For a top performing battery, in all climates ( I realize yours may be different than mine) the battery box should control temperature...therefore perhaps heat and perhaps cool as needed (depending where u live)... both when connected to grid or when parked outside/at work/wherever (at least prior to driving).

Charging at temp is also of some concern since many bulk chargers don't have temp compensation.

For all these reasons, I've been visualizing different designs and have a whole bunch of random thoughts that need to get pulled into one (drawing perhaps) place.

Some of the hardware for heating.....
Farnam heating pads, soil cable, water bed heaters (I kind like this one), RV adhesive heating pads, temp controllers....etc etc.

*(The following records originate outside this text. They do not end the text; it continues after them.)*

Lemma triple_build_from_counter (pattern : string) s :
  scan_inv s ->
  triple (build_from_counter pattern) s
    (fun nfa s' => automaton_shape nfa (heap s')).
Proof.
  intros Hs. unfold build_from_counter.
  eapply triple_bind.
  { apply keeps_scan; [exact Hs | |].
    - split; [discriminate | repeat constructor].
    - repeat constructor. }
  intros [ns cn] s1 (Hs1 & _ & Hns & Hcn). cbn [fst snd] in Hns, Hcn.
  eapply triple_bind; [now apply keeps_finalize_nfa_stack|].
  intros [ns' cn'] s2 (Hs2 & _ & _ & Hcn'). cbn [snd] in Hcn'.
  destruct Hs2 as (Hid & Hnodes & Hcl).
  unfold triple, bind, End_init, State_init, alloc, index_first, lift.
  destruct cn' as [|first rest]; [now left|].
  cbn [head ret]. apply Forall_cons in Hcn' as [Hfirst _].
  destruct first as [self|]; [|now right].
  destruct Hfirst as [Hstart Hend]. cbn.
  set (e := length (heap s2)) in *.
  unfold automaton_shape. cbn [start_state end_state].
  split; [exact Hstart|].
  split; [rewrite length_alter, length_app; cbn; lia|].
  split.
  { rewrite list_lookup_alter_ne by lia.
    rewrite lookup_app_r by (unfold e; lia).
    now replace (e - length (heap s2)) with 0 by (unfold e; lia). }
  split.
  { intros i st Hi Hlook. rewrite list_lookup_alter in Hlook.
    case_decide as Heq;
      [rewrite Heq in Hlook|]; rewrite lookup_app_l in Hlook by exact Hi.
    - destruct (heap s2 !! i) as [st0|] eqn:E; [|discriminate].
      injection Hlook as <-.
      exact (Forall_lookup_1 _ _ _ _ Hnodes E).
    - exact (Forall_lookup_1 _ _ _ _ Hnodes Hlook). }
  apply closed_add_edge; [now apply closed_alloc|].
  rewrite length_app. cbn. lia.
Qed.

Lemma build_outcome (c : Z) (pattern : string) :
  match build c pattern with
  | Ok (nfa, h) => automaton_shape nfa h
  | Raise e => builder_error e
  end.
Proof.
  unfold build, build_nfa, bind, set_id_count, boot. cbn [heap].
  assert (Hs : scan_inv (mkInterp 1 [])).
  { repeat split; cbn; [lia | constructor | constructor]. }
  pose proof (triple_build_from_counter pattern _ Hs) as H.
  unfold triple in H.
  destruct (build_from_counter pattern (mkInterp 1 [])) as [[nfa|e] s'];
    exact H.
Qed.

(** The guard of line 147 never fires: whatever the pattern, [build_nfa]
    raises no [SyntaxError]. *)
Lemma build_never_raises_SyntaxError (c : Z) (pattern : string) (i : nat) :
  build c pattern <> Raise (SyntaxError i).
Proof.
  intros E. pose proof (build_outcome c pattern) as H. rewrite E in H.
  destruct H; discriminate.
Qed.

(** The arena of a returned automaton holds no dangling reference. *)
Lemma build_nfa_closed (c : Z) (pattern : string) nfa h :
  build c pattern = Ok (nfa, h) ->
  closed h /\ start_state nfa < length h /\ end_state nfa < length h.
Proof.
  intros E. pose proof (build_outcome c pattern) as H. rewrite E in H.
  destruct H as (Hlt & Hlen & _ & _ & Hcl). repeat split; [exact Hcl | lia | lia].
Qed.

(** ** The entry node *)

(** The claim that the entry node is a [Start] with identity 0 fails: the
    entry of [build_nfa("a")] is the [Char] node, with identity 1. *)
Lemma entry_of_literal_pattern_is_a_Char :
  exists nfa h st,
    build 1 "a" = Ok (nfa, h)
    /\ h !! start_state nfa = Some st
    /\ cls st = Char false (Some "a"%char)
    /\ state_id st = 1%Z.
Proof.
  exists (mkNFA 0 1),
         [mkState (Char false (Some "a"%char)) 1 [1]; mkState End (-1) []],
         (mkState (Char false (Some "a"%char)) 1 [1]).
  repeat split; reflexivity.
Qed.

(** C6 (amended). [build_nfa] never makes a [Start] node.  The entry node
    of a returned automaton is a [Char] or a plain [Split] made during the
    scan, with a positive identity, and no node of the arena is a
    [Start]. *)
Theorem entry_is_Char_or_Split_never_Start :
  forall (c : Z) (pattern : string) (nfa : NFA) (h : list State),
    build c pattern = Ok (nfa, h) ->
    (exists st,
        h !! start_state nfa = Some st
        /\ scan_class (cls st)
        /\ (1 <= state_id st)%Z)
    /\ Forall (fun st => cls st <> Start) h.
Proof.
  intros c pattern nfa h E.
  pose proof (build_outcome c pattern) as H. rewrite E in H.
  destruct H as (Hlt & Hlen & Hend & Hnodes & _). split.
  - destruct (lookup_lt_is_Some_2 h (start_state nfa)) as [st Hst]; [lia|].
    exists st. destruct (Hnodes _ _ Hlt Hst) as [Hc Hi]. auto.
  - apply Forall_lookup. intros i st Hst.
    pose proof (lookup_lt_Some _ _ _ Hst) as Hi.
    destruct (decide (i = end_state nfa)) as [->|Hne].
    + rewrite Hend in Hst. injection Hst as <-. discriminate.
    + assert (Hi' : i < end_state nfa) by lia.
      destruct (Hnodes _ _ Hi' Hst) as [Hc _].
      intros Hs. rewrite Hs in Hc. exact Hc.
Qed.

Lemma entry_is_Char_or_Split_never_Start_witness :
  (exists st,
      chain_heap !! 0 = Some st
      /\ scan_class (cls st)
      /\ (1 <= state_id st)%Z)
  /\ Forall (fun st => cls st <> Start) chain_heap.
Proof.
  exact (entry_is_Char_or_Split_never_Start 1 "ab" (mkNFA 0 2) chain_heap
           eq_refl).
Defined.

Some of the ideas for cooling....
Forced air in/around/through batts... Sucking air out (opposite - this has some advantages to be discussed) Getting air movement under/through etc.

Other....
Winter vs summer changes to box if any.
Distribution of heat ie Aluminum sheet.
Best materials to use..
What to line box with top, sides, bottom.

Powering...
12VDC
Pack voltage DC
Grid 120AC and/or 240AC
Dual power....?

Yes, this was dumped to get you thinking... it all has to get organized somehow. I'm gonna throw out a caveat up front. Please be aware and thoughtful of others' situations and that what works in Sacramento, may not work as well in Winnipeg. There are lots of ways to skin a cat... hopefully we can gather a lot of what works and what doesn't and perhaps some new ideas all into one place since all my searching has not turned up a lot of info or consensus.

Thank you all in advance. :)

I'll throw out some of my ideas soon.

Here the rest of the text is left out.